## What you need to do
Look below for the line containing "Some (c, st)."; from there through the line containing "(** The optional", both lines included, please set down each line exactly and nothing else.

## Saved entries
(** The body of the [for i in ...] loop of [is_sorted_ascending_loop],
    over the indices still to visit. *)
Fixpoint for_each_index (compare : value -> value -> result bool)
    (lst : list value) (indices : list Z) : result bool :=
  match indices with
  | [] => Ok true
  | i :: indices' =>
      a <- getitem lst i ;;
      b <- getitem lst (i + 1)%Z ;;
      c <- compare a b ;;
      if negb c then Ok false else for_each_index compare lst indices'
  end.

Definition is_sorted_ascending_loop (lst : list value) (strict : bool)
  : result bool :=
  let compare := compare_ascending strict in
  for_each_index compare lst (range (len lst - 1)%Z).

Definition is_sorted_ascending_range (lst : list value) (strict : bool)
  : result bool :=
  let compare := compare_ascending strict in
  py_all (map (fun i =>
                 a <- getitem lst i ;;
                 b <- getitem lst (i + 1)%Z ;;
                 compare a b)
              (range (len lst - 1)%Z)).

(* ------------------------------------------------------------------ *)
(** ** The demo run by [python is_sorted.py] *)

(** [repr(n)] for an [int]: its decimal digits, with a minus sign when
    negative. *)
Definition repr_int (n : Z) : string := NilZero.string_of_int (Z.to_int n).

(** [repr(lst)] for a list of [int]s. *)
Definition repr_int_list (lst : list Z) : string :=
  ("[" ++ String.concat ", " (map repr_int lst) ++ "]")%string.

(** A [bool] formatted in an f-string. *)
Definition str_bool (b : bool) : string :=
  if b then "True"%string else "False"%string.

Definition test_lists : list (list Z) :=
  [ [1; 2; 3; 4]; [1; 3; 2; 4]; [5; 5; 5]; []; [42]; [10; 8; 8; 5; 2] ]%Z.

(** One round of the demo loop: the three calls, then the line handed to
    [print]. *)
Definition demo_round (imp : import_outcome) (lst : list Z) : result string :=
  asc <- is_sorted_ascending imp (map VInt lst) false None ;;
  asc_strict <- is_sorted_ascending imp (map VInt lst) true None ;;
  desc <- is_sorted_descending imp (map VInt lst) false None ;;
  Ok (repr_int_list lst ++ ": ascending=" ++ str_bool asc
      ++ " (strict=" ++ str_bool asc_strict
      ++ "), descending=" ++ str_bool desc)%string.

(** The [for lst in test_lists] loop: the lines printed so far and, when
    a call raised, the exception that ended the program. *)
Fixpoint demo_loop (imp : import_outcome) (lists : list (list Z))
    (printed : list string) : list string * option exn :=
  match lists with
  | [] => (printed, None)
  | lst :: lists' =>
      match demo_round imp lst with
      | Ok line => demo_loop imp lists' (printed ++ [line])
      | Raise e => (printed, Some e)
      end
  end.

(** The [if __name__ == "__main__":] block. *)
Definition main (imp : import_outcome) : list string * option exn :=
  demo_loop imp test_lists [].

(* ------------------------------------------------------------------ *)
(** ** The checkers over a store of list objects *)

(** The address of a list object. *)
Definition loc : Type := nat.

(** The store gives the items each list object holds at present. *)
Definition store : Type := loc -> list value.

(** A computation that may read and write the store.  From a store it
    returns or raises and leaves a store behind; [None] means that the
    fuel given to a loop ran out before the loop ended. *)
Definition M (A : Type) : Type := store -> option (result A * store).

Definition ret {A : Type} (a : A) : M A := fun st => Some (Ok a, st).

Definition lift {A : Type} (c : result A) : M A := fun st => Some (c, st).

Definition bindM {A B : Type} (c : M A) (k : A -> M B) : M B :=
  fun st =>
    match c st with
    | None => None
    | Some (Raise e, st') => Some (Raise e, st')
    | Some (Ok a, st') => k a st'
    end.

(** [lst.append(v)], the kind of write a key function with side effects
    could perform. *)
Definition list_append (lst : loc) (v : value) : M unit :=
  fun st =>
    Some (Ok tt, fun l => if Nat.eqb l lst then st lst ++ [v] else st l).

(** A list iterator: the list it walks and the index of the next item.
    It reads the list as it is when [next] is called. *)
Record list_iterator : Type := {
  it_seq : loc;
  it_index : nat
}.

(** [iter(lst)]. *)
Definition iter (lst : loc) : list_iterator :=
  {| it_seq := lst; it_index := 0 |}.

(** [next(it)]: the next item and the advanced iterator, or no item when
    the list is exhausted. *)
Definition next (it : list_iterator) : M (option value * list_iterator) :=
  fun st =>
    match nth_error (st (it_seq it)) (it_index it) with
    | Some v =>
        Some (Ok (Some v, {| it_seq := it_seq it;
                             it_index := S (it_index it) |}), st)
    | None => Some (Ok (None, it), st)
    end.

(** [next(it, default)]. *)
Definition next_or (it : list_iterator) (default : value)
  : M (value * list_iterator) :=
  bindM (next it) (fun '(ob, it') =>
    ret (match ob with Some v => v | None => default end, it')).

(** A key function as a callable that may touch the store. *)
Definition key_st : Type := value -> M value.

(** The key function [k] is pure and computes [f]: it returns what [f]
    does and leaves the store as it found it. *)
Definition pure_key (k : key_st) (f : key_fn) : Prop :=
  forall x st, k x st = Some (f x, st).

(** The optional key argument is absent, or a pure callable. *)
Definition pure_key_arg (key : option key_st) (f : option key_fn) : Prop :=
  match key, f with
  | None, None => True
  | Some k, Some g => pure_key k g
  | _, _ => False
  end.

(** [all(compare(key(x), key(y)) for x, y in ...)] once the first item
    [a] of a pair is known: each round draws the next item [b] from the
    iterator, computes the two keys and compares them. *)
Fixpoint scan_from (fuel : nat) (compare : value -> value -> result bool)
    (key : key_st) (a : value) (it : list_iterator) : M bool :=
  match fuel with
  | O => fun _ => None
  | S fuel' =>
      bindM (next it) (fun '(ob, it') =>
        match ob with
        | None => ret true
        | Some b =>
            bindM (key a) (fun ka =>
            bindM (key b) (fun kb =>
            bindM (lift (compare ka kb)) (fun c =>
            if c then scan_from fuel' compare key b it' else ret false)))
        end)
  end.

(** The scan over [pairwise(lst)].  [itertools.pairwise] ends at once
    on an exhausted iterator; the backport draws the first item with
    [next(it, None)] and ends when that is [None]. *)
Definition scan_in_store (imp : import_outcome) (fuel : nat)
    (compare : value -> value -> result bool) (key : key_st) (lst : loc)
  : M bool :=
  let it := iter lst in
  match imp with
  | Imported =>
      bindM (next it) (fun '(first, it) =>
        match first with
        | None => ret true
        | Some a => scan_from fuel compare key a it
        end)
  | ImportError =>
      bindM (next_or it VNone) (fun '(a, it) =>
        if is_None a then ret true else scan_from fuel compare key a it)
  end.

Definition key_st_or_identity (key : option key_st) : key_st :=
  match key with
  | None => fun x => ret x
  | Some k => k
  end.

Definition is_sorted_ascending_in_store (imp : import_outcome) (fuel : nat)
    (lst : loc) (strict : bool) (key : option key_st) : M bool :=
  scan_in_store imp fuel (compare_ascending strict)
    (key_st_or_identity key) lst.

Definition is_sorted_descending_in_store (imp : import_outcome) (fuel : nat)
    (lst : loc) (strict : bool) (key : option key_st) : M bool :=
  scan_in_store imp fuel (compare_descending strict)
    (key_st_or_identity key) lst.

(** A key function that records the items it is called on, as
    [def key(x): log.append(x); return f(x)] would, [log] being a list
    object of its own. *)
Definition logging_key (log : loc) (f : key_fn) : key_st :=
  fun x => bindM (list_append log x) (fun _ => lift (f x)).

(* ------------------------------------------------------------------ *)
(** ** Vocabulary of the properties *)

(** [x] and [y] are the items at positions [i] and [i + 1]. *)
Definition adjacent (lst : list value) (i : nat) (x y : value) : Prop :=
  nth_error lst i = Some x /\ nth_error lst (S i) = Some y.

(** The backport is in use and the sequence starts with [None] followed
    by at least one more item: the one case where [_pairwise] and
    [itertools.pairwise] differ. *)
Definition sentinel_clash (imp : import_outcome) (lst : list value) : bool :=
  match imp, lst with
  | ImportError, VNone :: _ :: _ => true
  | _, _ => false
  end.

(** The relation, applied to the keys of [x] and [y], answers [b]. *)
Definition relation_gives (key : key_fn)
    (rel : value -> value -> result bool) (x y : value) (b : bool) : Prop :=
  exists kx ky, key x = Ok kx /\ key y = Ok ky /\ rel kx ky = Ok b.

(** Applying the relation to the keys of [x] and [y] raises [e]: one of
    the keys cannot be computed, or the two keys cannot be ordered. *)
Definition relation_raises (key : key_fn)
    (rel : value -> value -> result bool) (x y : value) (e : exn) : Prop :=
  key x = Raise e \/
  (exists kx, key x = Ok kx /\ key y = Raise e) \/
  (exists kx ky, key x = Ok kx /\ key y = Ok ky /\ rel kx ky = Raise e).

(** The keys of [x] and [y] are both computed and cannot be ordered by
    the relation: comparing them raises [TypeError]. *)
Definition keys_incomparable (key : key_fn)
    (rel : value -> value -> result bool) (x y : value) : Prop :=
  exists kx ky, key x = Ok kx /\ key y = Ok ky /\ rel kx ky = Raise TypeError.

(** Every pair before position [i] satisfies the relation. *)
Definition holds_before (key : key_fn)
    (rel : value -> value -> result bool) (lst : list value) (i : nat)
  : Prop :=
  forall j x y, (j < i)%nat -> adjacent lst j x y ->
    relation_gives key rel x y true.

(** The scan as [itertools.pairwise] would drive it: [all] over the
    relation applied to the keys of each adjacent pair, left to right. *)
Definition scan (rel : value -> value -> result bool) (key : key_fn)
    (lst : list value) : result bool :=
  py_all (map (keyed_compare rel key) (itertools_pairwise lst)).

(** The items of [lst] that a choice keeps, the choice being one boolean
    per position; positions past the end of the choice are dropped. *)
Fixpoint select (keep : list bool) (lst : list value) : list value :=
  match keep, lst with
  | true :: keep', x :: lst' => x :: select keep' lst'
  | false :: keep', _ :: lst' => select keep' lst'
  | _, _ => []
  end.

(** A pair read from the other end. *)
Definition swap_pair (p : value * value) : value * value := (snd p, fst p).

## Result of this exercise
Definition lift {A : Type} (c : result A) : M A := fun st => Some (c, st).

Definition bindM {A B : Type} (c : M A) (k : A -> M B) : M B :=
  fun st =>
    match c st with
    | None => None
    | Some (Raise e, st') => Some (Raise e, st')
    | Some (Ok a, st') => k a st'
    end.

(** [lst.append(v)], the kind of write a key function with side effects
    could perform. *)
Definition list_append (lst : loc) (v : value) : M unit :=
  fun st =>
    Some (Ok tt, fun l => if Nat.eqb l lst then st lst ++ [v] else st l).

(** A list iterator: the list it walks and the index of the next item.
    It reads the list as it is when [next] is called. *)
Record list_iterator : Type := {
  it_seq : loc;
  it_index : nat
}.

(** [iter(lst)]. *)
Definition iter (lst : loc) : list_iterator :=
  {| it_seq := lst; it_index := 0 |}.

(** [next(it)]: the next item and the advanced iterator, or no item when
    the list is exhausted. *)
Definition next (it : list_iterator) : M (option value * list_iterator) :=
  fun st =>
    match nth_error (st (it_seq it)) (it_index it) with
    | Some v =>
        Some (Ok (Some v, {| it_seq := it_seq it;
                             it_index := S (it_index it) |}), st)
    | None => Some (Ok (None, it), st)
    end.

(** [next(it, default)]. *)
Definition next_or (it : list_iterator) (default : value)
  : M (value * list_iterator) :=
  bindM (next it) (fun '(ob, it') =>
    ret (match ob with Some v => v | None => default end, it')).

(** A key function as a callable that may touch the store. *)
Definition key_st : Type := value -> M value.

(** The key function [k] is pure and computes [f]: it returns what [f]
    does and leaves the store as it found it. *)
Definition pure_key (k : key_st) (f : key_fn) : Prop :=
  forall x st, k x st = Some (f x, st).

(** The optional key argument is absent, or a pure callable. *)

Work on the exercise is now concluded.